Data listing
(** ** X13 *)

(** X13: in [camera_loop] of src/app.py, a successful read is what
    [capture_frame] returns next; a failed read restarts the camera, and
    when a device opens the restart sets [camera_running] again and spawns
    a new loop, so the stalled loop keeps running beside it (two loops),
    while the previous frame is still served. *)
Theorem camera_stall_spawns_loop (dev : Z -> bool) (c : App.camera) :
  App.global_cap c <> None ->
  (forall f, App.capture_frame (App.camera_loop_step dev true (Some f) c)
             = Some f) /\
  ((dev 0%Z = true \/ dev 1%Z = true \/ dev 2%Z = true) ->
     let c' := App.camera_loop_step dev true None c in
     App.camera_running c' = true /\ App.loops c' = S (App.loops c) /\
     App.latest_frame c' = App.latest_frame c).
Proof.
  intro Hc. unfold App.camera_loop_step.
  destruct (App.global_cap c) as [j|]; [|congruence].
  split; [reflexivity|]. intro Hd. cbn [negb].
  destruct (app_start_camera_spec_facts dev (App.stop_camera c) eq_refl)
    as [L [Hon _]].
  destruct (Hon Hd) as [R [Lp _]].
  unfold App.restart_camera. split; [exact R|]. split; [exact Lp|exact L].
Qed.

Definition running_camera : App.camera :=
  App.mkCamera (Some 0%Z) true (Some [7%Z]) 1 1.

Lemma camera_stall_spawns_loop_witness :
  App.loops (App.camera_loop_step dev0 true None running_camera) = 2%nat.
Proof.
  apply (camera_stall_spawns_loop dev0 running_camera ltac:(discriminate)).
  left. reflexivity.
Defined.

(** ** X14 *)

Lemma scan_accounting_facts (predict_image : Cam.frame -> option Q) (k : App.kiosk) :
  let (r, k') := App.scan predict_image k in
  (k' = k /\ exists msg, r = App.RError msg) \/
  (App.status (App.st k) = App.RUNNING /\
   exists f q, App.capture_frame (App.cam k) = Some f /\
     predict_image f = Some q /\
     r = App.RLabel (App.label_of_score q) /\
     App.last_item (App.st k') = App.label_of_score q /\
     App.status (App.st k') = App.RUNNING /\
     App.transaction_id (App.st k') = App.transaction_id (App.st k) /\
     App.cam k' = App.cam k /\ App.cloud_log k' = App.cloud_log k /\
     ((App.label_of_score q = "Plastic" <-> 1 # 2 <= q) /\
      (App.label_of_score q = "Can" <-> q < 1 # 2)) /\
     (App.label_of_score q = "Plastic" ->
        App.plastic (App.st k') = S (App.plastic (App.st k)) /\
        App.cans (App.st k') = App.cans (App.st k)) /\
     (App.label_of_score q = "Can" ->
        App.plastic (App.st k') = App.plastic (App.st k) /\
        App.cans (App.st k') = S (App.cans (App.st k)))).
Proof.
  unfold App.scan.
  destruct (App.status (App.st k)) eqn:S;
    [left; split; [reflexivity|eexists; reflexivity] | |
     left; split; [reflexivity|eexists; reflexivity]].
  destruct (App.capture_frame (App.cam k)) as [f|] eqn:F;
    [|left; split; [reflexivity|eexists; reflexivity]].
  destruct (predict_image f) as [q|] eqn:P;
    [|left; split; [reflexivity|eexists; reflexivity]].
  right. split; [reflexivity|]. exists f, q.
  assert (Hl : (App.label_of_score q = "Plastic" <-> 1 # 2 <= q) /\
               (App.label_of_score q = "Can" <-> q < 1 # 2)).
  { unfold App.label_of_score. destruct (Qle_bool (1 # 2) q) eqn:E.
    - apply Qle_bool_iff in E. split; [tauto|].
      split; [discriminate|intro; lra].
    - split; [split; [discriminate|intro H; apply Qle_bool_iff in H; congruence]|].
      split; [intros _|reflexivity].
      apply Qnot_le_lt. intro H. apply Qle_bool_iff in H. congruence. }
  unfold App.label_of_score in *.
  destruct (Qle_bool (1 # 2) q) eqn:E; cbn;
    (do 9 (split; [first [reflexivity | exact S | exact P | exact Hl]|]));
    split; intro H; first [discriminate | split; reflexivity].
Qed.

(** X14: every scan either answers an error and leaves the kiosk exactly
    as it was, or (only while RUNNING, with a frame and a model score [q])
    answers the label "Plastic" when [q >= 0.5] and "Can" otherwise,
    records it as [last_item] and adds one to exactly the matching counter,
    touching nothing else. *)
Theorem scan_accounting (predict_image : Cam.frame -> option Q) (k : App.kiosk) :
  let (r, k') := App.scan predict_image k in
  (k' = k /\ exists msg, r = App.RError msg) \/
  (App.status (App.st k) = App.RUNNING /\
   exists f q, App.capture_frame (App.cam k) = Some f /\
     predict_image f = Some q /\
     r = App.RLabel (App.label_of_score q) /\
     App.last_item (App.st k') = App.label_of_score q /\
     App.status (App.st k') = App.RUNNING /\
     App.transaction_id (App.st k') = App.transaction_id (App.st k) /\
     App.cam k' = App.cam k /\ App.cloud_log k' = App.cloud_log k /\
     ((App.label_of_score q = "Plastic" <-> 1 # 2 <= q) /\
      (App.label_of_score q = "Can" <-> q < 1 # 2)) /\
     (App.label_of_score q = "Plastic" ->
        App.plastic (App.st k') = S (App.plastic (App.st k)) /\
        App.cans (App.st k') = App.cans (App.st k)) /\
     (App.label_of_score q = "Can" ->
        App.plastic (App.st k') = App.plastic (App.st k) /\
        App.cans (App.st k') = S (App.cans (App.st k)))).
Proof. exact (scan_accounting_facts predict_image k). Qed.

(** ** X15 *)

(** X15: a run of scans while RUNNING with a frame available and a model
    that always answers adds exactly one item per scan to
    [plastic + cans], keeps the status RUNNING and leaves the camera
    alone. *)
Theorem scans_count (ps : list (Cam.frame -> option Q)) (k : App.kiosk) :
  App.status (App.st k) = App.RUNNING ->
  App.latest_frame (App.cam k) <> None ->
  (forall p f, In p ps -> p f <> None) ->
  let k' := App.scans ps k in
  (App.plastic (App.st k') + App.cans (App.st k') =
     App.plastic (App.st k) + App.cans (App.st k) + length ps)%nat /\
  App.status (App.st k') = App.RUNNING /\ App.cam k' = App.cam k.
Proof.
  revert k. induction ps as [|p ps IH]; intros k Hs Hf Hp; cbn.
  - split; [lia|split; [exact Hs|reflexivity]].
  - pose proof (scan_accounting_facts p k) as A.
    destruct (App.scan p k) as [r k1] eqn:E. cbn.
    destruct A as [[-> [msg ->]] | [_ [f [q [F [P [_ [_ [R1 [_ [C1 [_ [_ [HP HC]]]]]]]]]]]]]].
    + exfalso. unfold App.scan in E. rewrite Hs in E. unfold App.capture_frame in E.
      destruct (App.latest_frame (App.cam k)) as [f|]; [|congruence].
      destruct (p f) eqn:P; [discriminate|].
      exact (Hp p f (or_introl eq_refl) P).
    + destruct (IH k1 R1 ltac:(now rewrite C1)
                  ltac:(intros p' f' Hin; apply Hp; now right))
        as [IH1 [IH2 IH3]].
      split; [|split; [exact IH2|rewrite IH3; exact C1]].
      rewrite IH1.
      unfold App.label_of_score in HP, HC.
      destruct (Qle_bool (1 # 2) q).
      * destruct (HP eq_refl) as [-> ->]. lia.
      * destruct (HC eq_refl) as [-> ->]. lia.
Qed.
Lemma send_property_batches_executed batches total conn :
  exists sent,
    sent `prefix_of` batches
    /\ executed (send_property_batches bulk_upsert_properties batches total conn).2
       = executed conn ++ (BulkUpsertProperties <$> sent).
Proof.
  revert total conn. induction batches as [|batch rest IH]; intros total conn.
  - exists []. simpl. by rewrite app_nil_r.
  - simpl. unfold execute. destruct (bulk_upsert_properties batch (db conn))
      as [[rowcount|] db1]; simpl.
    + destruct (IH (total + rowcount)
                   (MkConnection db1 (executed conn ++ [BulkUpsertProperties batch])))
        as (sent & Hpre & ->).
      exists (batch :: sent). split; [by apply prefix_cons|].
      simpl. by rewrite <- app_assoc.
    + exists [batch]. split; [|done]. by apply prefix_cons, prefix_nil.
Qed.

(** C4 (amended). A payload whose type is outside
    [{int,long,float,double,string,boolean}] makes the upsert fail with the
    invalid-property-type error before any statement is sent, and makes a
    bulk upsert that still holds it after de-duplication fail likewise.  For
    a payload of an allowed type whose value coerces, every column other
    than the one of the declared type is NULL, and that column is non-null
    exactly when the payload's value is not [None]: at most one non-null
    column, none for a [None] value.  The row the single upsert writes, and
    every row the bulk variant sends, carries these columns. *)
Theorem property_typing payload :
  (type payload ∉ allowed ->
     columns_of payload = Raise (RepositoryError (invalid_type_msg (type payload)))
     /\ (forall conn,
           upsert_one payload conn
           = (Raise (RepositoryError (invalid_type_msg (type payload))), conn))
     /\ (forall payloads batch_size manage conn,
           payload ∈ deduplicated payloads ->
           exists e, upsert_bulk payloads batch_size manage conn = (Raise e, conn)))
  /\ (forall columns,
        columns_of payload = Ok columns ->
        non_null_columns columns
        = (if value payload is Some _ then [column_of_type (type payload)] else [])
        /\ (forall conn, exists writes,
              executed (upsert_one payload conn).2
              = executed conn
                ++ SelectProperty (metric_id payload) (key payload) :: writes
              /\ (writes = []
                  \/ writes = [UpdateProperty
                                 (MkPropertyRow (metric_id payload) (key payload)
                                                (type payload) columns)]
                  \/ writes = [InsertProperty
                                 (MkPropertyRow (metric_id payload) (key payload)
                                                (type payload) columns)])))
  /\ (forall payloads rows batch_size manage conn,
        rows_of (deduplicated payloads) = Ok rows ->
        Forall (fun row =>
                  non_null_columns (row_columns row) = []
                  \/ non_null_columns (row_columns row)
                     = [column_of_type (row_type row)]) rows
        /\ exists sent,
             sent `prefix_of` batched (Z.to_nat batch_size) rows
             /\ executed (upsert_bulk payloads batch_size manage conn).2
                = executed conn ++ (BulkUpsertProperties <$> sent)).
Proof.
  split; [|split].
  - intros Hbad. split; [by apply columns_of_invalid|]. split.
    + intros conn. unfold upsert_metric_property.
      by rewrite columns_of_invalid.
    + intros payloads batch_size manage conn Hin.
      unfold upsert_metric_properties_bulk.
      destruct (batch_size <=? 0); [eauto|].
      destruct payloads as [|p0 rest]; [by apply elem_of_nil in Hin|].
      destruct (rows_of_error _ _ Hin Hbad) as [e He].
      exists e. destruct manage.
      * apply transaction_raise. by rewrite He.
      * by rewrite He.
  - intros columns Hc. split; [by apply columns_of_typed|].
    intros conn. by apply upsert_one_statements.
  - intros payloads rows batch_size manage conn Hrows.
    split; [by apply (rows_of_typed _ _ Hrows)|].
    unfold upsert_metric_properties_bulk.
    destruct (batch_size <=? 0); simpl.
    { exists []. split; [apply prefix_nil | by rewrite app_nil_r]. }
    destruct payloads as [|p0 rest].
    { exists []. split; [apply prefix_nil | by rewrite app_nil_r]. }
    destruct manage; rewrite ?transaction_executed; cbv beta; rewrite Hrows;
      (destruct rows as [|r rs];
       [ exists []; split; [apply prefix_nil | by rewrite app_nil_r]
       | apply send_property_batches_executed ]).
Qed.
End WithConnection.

What the task asks
What you give back must be the stretch above, starting at the line with "destruct (Qle_bool (1 # 2) q) eqn:E; cbn;" and ending at the line with "App.plastic (App.st k) +", copied exactly.

Exercise answer
  destruct (Qle_bool (1 # 2) q) eqn:E; cbn;
    (do 9 (split; [first [reflexivity | exact S | exact P | exact Hl]|]));
    split; intro H; first [discriminate | split; reflexivity].
Qed.

(** X14: every scan either answers an error and leaves the kiosk exactly
    as it was, or (only while RUNNING, with a frame and a model score [q])
    answers the label "Plastic" when [q >= 0.5] and "Can" otherwise,
    records it as [last_item] and adds one to exactly the matching counter,
    touching nothing else. *)
Theorem scan_accounting (predict_image : Cam.frame -> option Q) (k : App.kiosk) :
  let (r, k') := App.scan predict_image k in
  (k' = k /\ exists msg, r = App.RError msg) \/
  (App.status (App.st k) = App.RUNNING /\
   exists f q, App.capture_frame (App.cam k) = Some f /\
     predict_image f = Some q /\
     r = App.RLabel (App.label_of_score q) /\
     App.last_item (App.st k') = App.label_of_score q /\
     App.status (App.st k') = App.RUNNING /\
     App.transaction_id (App.st k') = App.transaction_id (App.st k) /\
     App.cam k' = App.cam k /\ App.cloud_log k' = App.cloud_log k /\
     ((App.label_of_score q = "Plastic" <-> 1 # 2 <= q) /\
      (App.label_of_score q = "Can" <-> q < 1 # 2)) /\
     (App.label_of_score q = "Plastic" ->
        App.plastic (App.st k') = S (App.plastic (App.st k)) /\
        App.cans (App.st k') = App.cans (App.st k)) /\
     (App.label_of_score q = "Can" ->
        App.plastic (App.st k') = App.plastic (App.st k) /\
        App.cans (App.st k') = S (App.cans (App.st k)))).
Proof. exact (scan_accounting_facts predict_image k). Qed.

(** ** X15 *)

(** X15: a run of scans while RUNNING with a frame available and a model
    that always answers adds exactly one item per scan to
    [plastic + cans], keeps the status RUNNING and leaves the camera
    alone. *)
Theorem scans_count (ps : list (Cam.frame -> option Q)) (k : App.kiosk) :
  App.status (App.st k) = App.RUNNING ->
  App.latest_frame (App.cam k) <> None ->
  (forall p f, In p ps -> p f <> None) ->
  let k' := App.scans ps k in
  (App.plastic (App.st k') + App.cans (App.st k') =
     App.plastic (App.st k) + App.cans (App.st k) + length ps)%nat /\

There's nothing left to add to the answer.